Based on the documentation:
test_size : float, int or None, optional (default=None)
If float, should be between 0.0 and 1.0 and represent the proportion of the dataset to include in the test split. If int, represents the absolute number of test samples. If None, the value is set to the complement of the train size. If train_size is also None, it will be set to 0.25.
This gives you the split between your train data and test data, if you have in total 1000 data points, a test_size=0.25
would mean that you have:
- 750 data points for train
- 250 data points for test
The perfect size is still under discussions, for large datasets (1.000.000+ ) I currently prefer to set it to 0.1. And even before I have another validation dataset, which I will keep completly out until I decided to run the algorithm.
random_state : int, RandomState instance or None, optional
(default=None)
If int, random_state is the seed used by the random number generator; If RandomState instance, random_state is the random number generator; If None, the random number generator is the RandomState instance used by np.random.
For machine learning you should set this to a value, if you set it, you will have the chance to open your programm on another day and still produce the same results, normally random_state is also in all classifiers/regression models avaiable, so that you can start working and tuning, and have it reproducible,
To comment your regression:
logistic_regression= LogisticRegression()
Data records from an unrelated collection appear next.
(** * Beam-training orchestration script [scratch/evaluate_11ay_su_mimo.cc]

    A shallow embedding of the trace callbacks of the SU-MIMO evaluation
    script: the global flags and counters they share, the trace files and
    the console they write to, and the requests they send to the MAC layer.
    The callbacks are state-passing functions over [World]; a run of the
    simulation is a sequence of time-stamped callback invocations. *)

From Stdlib Require Import ZArith QArith Lia Ascii String.
From stdpp Require Import base tactics option list strings gmap pretty.
Local Open Scope Z_scope.

(** ** Fixed-width unsigned integers, with their wrap-around *)

Definition uint8_t (z : Z) : Z := z mod 2 ^ 8.
Definition uint16_t (z : Z) : Z := z mod 2 ^ 16.
Definition uint32_t (z : Z) : Z := z mod 2 ^ 32.

(** ** Types of the simulator library, as the script uses them *)

(** [Time] is a count of nanoseconds ([GetNanoSeconds]). *)
Definition Time := Z.
Definition MicroSeconds (us : Z) : Time := us * 1000.
Definition MilliSeconds (ms : Z) : Time := ms * 1000000.
(** [Seconds (0.6)] *)
Definition Seconds_0_6 : Time := MilliSeconds 600.

(** SNR values are doubles in the script. Only their order matters to the
    callbacks; they are carried here by the rationals. *)
Definition double := Q.
Definition double_lt (x y : double) : bool := negb (Qle_bool y x).

Definition Mac48Address := Z.
Definition AntennaID := Z.
Definition SectorID := Z.
Definition AWV_ID := Z.

Inductive ChannelAccessPeriod :=
| CHANNEL_ACCESS_BTI
| CHANNEL_ACCESS_ABFT
| CHANNEL_ACCESS_ATI
| CHANNEL_ACCESS_BHI
| CHANNEL_ACCESS_DTI.

Definition is_DTI (p : ChannelAccessPeriod) : bool :=
  match p with CHANNEL_ACCESS_DTI => true | _ => false end.

Record SlsCompletionAttrbitutes := {
  peerStation : Mac48Address;
  accessPeriod : ChannelAccessPeriod;
  sectorID : SectorID;
  antennaID : AntennaID
}.

(** A [std::map] is only iterated by the callbacks: it is the list of its
    entries in iteration (key) order. *)
Definition SNR_LIST := list double.
Definition SU_MIMO_SNR_MAP := list ((Z * AntennaID * AntennaID) * SNR_LIST).
Definition MIMO_FEEDBACK_MAP := list ((Z * Z * Z) * double).
Definition MIMO_ANTENNA_COMBINATIONS_LIST := list (list (AntennaID * SectorID)).
Definition Antenna2SectorList := list (AntennaID * list SectorID).
Definition MIMO_SNR_LIST := list (Z * list double).
Definition MIMO_AWV_CONFIGURATION := list ((AntennaID * SectorID) * AWV_ID).
Definition MEASUREMENT_AWV_IDs := (Z * list (Z * Z))%type.
Definition SNR_MEASUREMENT_AWV_IDs := (double * MEASUREMENT_AWV_IDs)%type.

(** A MAC entity, seen through the getters the callbacks call on it. The
    station-only getters ([IsAssociated], [GetBssid]) and the codebook
    getters reached through [GetCodebook ()] are fields of the same record. *)
Record DmgWifiMac := {
  GetAddress : Mac48Address;
  GetTypeOfStation : Z;
  IsAssociated : bool;
  GetBssid : Mac48Address;
  GetTotalAntennaIdList : list AntennaID;
  FindKBestCombinations :
    Z -> Z -> Z -> MIMO_FEEDBACK_MAP -> MIMO_ANTENNA_COMBINATIONS_LIST;
  GetMimoConfigFromRxAwvId : list (Z * Z) -> Mac48Address -> MIMO_AWV_CONFIGURATION;
  GetMimoConfigFromTxAwvId : Z -> Mac48Address -> MIMO_AWV_CONFIGURATION
}.

Record SLS_PARAMETERS := {
  srcNodeID : Z;
  dstNodeID : Z;
  wifiMac : DmgWifiMac
}.

Record MIMO_PARAMETERS := {
  mimo_srcNodeID : Z;
  mimo_dstNodeID : Z;
  srcWifiMac : DmgWifiMac;
  dstWifiMac : DmgWifiMac
}.

(** What a callback reads from the simulator when it runs. *)
Record Simulator := {
  Now : Time;
  GetCurrentTraceIndex : Z;
  apNodeId : Z
}.

(** ** Output streams *)

(** One [<<] insertion. [Db r] is the insertion of [RatioToDb (r)], [Secs t]
    of [Simulator::Now ().GetSeconds ()], [Prec1 t back] of
    [to_string_with_precision] at one digit (of the time less 0.1 s when
    [back]), [Endl] of [std::endl]. *)
Inductive tok :=
| Lit (s : string)
| Num (n : Z)
| Dbl (d : double)
| Db (ratio : double)
| Addr (a : Mac48Address)
| Secs (t : Time)
| Prec1 (t : Time) (back : bool)
| Endl.

Definition line := list tok.

Definition is_Endl (t : tok) : bool :=
  match t with Endl => true | _ => false end.

(** The completed lines of a stream: the runs of insertions closed by
    [std::endl]. *)
Fixpoint lines_from (cur : line) (ts : list tok) : list line :=
  match ts with
  | [] => []
  | t :: ts' =>
      if is_Endl t then cur :: lines_from [] ts'
      else lines_from (cur ++ [t]) ts'
  end.

Definition lines_of (ts : list tok) : list line := lines_from [] ts.

(** The text after the last comma of a literal, when it has a comma. *)
Fixpoint after_last_comma (s : string) : option string :=
  match s with
  | EmptyString => None
  | String c s' =>
      match after_last_comma s' with
      | Some r => Some r
      | None => if Ascii.eqb c ","%char then Some s' else None
      end
  end.

Definition last_column_step (acc : line) (t : tok) : line :=
  match t with
  | Lit s =>
      match after_last_comma s with
      | Some EmptyString => []
      | Some r => [Lit r]
      | None => acc ++ [Lit s]
      end
  | _ => acc ++ [t]
  end.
logistic_regression.fit(X_train,y_train)
y_pred=logistic_regression.predict(X_test)
- Will load your Regression, for python this is only to name it
- Will fit your logistic regression based on your training set, in this example it will use 750 datsets to train the regression. Training means, that the weights of logistic regression will be minimized with the 750 entries, that the estimat for your
y_train
fits
- This will use the learned weights of step 2 to do an estimation for
y_pred
with the X_test
After that you can test your results, you now have a y_pred
which you calculated and the real y_test
, you can know calculate some accuracy scores and the how good the regression was trained.